*ASSIGNED TASK:*
Return each line of the data below that contains the string "counted".

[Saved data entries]
(** The first entry of the queue comes after entries that are linked. *)
Record ready (h : heap) (n : CBlockIndex) : Prop := {
  rd_txs : 0 < nTx n < 4294967296; rd_unlinked : nChainTx n = 0; rd_sound : fFailedChain n = false;
  rd_parent : ∀ q, pprev n = Some q → ∃ m, h !! q = Some m ∧ nChainTx m ≠ 0 }.
(** The invariant while the entries of [queue] are about to be linked. *)
Record blocks_ok_but (queue : list ptr) (s : BlockState) : Prop := {
  bk_tree : tree_ok (tree s);
  bk_valid : ∀ p n, nodes (tree s) !! p = Some n → BLOCK_VALID_TREE ≤ Z.land (nStatus n) BLOCK_VALID_MASK;
  bk_data : ∀ p n, nodes (tree s) !! p = Some n → fMissingData n = true ↔ nTx n = 0;
  bk_active : chainActive s = [] ∨ ∃ tip n, nodes (tree s) !! tip = Some n ∧ chainActive s = full_chain (nodes (tree s)) tip n ∧ nChainTx n ≠ 0;
  bk_queue : NoDup queue ∧ ∀ p, p ∈ queue → is_Some (nodes (tree s) !! p);
  bk_txs : ∀ p n, nodes (tree s) !! p = Some n → (p ∈ queue ∧ ready (nodes (tree s)) n) ∨ (p ∉ queue ∧ counted (nodes (tree s)) n);
  bk_blocked : ∀ p n, nodes (tree s) !! p = Some n → fFailedChain n = true → nChainTx n = 0 → blocked (nodes (tree s)) p;
  bk_unlinked : ∀ k p, (k, p) ∈ mapBlocksUnlinked s → ∃ q, k = Some q ∧ waits_for (nodes (tree s)) p q;
  bk_once : NoDup (map snd (mapBlocksUnlinked s));
  bk_waiting : ∀ p q m, waits_for (nodes (tree s)) p q → nodes (tree s) !! q = Some m → fFailedChain m = false → (Some q, p) ∈ mapBlocksUnlinked s;
  bk_ordered : ordered (nodes (tree s)) (setBlockIndexCandidates s);
  bk_candidates : ∀ p, p ∈ setBlockIndexCandidates s → ∃ n, nodes (tree s) !! p = Some n ∧ nChainTx n ≠ 0 ∧
    worse_than_tip (nodes (tree s)) (chainActive s) p = Some false;
  bk_complete : ∀ p n, nodes (tree s) !! p = Some n → nChainTx n ≠ 0 → worse_than_tip (nodes (tree s)) (chainActive s) p = Some false →
    fFailedChain n = false → p ∈ setBlockIndexCandidates s }.
Definition blocks_ok : BlockState → Prop := blocks_ok_but [].

(** ** Proofs: counting *)
Lemma length_full_chain_pos h p n : length (full_chain h p n) ≠ 0%nat.
Proof. rewrite length_full_chain. lia. Qed.
Lemma Tip_full_chain h p n : 0 ≤ nHeight n → Tip (full_chain h p n) = Some p.
Proof.
  intros Hn. unfold Tip, at_height. rewrite length_full_chain. replace (0 <? Z.of_nat (S (Z.to_nat (nHeight n)))) with true by lia.
  replace (_ || _) with false by lia. rewrite full_chain_lookup by lia. by replace (Z.to_nat (nHeight n) - Z.to_nat (Z.of_nat (S (Z.to_nat (nHeight n))) - 1))%nat with 0%nat by lia.
Qed.

Section Counting.
Context (h : heap) (Hl : linked h).
(** Entries that are linked are counted, and so are those before them. *)
Context (Hc : ∀ p n, h !! p = Some n → nChainTx n ≠ 0 → counted h n).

*RESULT OF THIS TASK:*
  bk_txs : ∀ p n, nodes (tree s) !! p = Some n → (p ∈ queue ∧ ready (nodes (tree s)) n) ∨ (p ∉ queue ∧ counted (nodes (tree s)) n);
(** Entries that are linked are counted, and so are those before them. *)
Context (Hc : ∀ p n, h !! p = Some n → nChainTx n ≠ 0 → counted h n).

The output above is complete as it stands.